BM Eğitim, Bilim ve Kültür Örgütü (UNESCO), 1998 yılında bu endemik üretim alanını Argan Biyosfer Rezervi olarak ilan etmişti. Ayrıca argan ağacıyla ilgili tüm bilgi birikimi 2014 yılında UNESCO Somut Olmayan Kültürel Miras Temsili Listesi’ne alındı. Aralık 2018’de ise Gıda ve Tarım Örgütü (FAO), Fas’taki Ait Souab – Ait Mansour bölgesinde yer alan argan temelli tarım-orman-hayvancılık sistemini Küresel Öneme Sahip Tarımsal Miras Sistemi (Globally Important Agricultural Heritage Systems – GIAHS) olarak tanıdı.
Hayvanları ve İnsanları Koruyor
50 dereceye kadar sıcaklıklara dayanabilen argan ağaçları, 10 metreye kadar uzayabilen boyları ve ortalama 200 yıllık ömürleriyle çölleşmeye karşı gerçek bir siper görevi görüyor. Bu ekosistem, bir yandan ormancılık, tarım ve hayvancılık faaliyetleri sayesinde sosyoekonomik kalkınma açısından önem arz ederken bir yandan da yaprakları ve meyveleriyle değer taşıyor. Ormanın alt bitki örtüsü ise kurak dönemlerde dahi tüm sürüler için hayati bir yem kaynağı oluşturuyor.

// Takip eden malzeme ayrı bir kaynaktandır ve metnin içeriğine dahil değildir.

(** X2 on hosts 7 and 300. *)
Lemma host_addresses_witness :
  (ip_str (id_of_indices 7 7) = ("10.0." ++ pct_d 7 ++ "." ++ pct_d 7)%string
   /\ mac_str (id_of_indices 7 7)
      = ("00:00:00:00:" ++ pct_02x 7 ++ ":" ++ pct_02x 7)%string)
  /\ ip_str (id_of_indices 7 7) <> ip_str (id_of_indices 300 300)
  /\ mac_str (id_of_indices 7 7) <> mac_str (id_of_indices 300 300).
Proof.
  split.
  - apply (proj1 (host_addresses 7 300)). lia.
  - apply (proj2 (host_addresses 7 300)); lia.
Defined.

(** X3.  An identity made from a composite id d keeps d as its composite
    id, but its two indices are bytes and hold d modulo 65536 only:
    building the identity again from these indices gives back the composite
    id d exactly when 0 <= d < 65536. *)
Theorem id_of_dpid_indices (d : Z) :
  0 <= switch_id (id_of_dpid d) < 256
  /\ 0 <= host_id (id_of_dpid d) < 256
  /\ dpid (id_of_indices (switch_id (id_of_dpid d)) (host_id (id_of_dpid d)))
     = d mod 65536
  /\ (id_of_indices (switch_id (id_of_dpid d)) (host_id (id_of_dpid d))
      = id_of_dpid d <-> 0 <= d < 65536).
Proof.
  unfold id_of_dpid, id_of_indices; cbn [switch_id host_id dpid].
  rewrite byte_mid, byte_lo.
  assert (Ha : 0 <= (d / 256) mod 256 < 256) by (apply Z.mod_pos_bound; lia).
  assert (Hb : 0 <= d mod 256 < 256) by (apply Z.mod_pos_bound; lia).
  assert (E : Z.shiftl ((d / 256) mod 256) 8 + d mod 256 = d mod 65536).
  { rewrite Z.shiftl_mul_pow2 by lia. change (2 ^ 8) with 256.
    rewrite <- low16_bytes. lia. }
  split; [exact Ha|]. split; [exact Hb|]. split; [exact E|].
  rewrite E. split.
  - intros H. injection H as H. rewrite <- H. apply Z.mod_pos_bound. lia.
  - intros H. rewrite (Z.mod_small d 65536) by lia. reflexivity.
Qed.

(** ** Host attachment in closed form *)

Lemma py_range_length (a b : Z) : List.length (py_range a b) = Z.to_nat (b - a).
Proof. unfold py_range. now rewrite length_map, length_seq. Qed.

Lemma py_range_nil (a b : Z) : b <= a -> py_range a b = [].
Proof. intros H. unfold py_range. now replace (Z.to_nat (b - a)) with O by lia. Qed.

Dünyaca ünlü argan yağı, bu ağaçlardaki tohumlardan elde edilirken özellikle geleneksel ve tamamlayıcı tıpta, mutfak ve kozmetik sektörlerinde çok çeşitli kullanım alanlarına sahip. Sürdürülebilir argan üretim sektörü, yerel toplulukların, özellikle kırsal bölgelerde yaşayan kadınların ekonomik güçlenmesine ve finansal kapsayıcılığına da katkıda bulunuyor.
Kooperatifler, yerel istihdam olanaklarının artırılmasında önemli bir rol oynuyor; gıda güvenliğine katkıda buluyor ve yoksulluğun ortadan kaldırılmasında etkili olabiliyor. Argan temelli tarım-orman-hayvancılık sistemi, yalnızca yerel koşullara uyum sağlamış türleri ve yerel faaliyetleri kullanırken su yönetimi için ise kayalara oyulmuş, matifia denilen yağmur suyu depolarıyla besleniyor. Bu yöntem hem iklim değişikliğinin etkilerinin azaltılmasına hem de biyoçeşitliliğin korunmasına katkı sağlıyor.
86 Tarımsal Miras Sistemi Tescillendi
Aralarında argan ağacının da yer aldığı GIAHS, dikkat çekici tarımsal biyoçeşitlilik, geleneksel bilgi, paha biçilmez kültürler ve peyzajlarla karakterize edilen yerler için yürütülüyor. Bu sistem; çiftçiler, çobanlar, balıkçılar ve orman toplulukları tarafından geçim kaynaklarının gıda güvenliğini destekleyecek şekilde sürdürülebilir yönetimini hedefliyor. Program kapsamında bugüne dek Afrika, Asya ve Pasifik, Avrupa ve Orta Asya, Latin Amerika ve Karayipler ile Yakın Doğu ve Kuzey Afrika’da 26 ülkede 86 farklı sistem tescil edildi.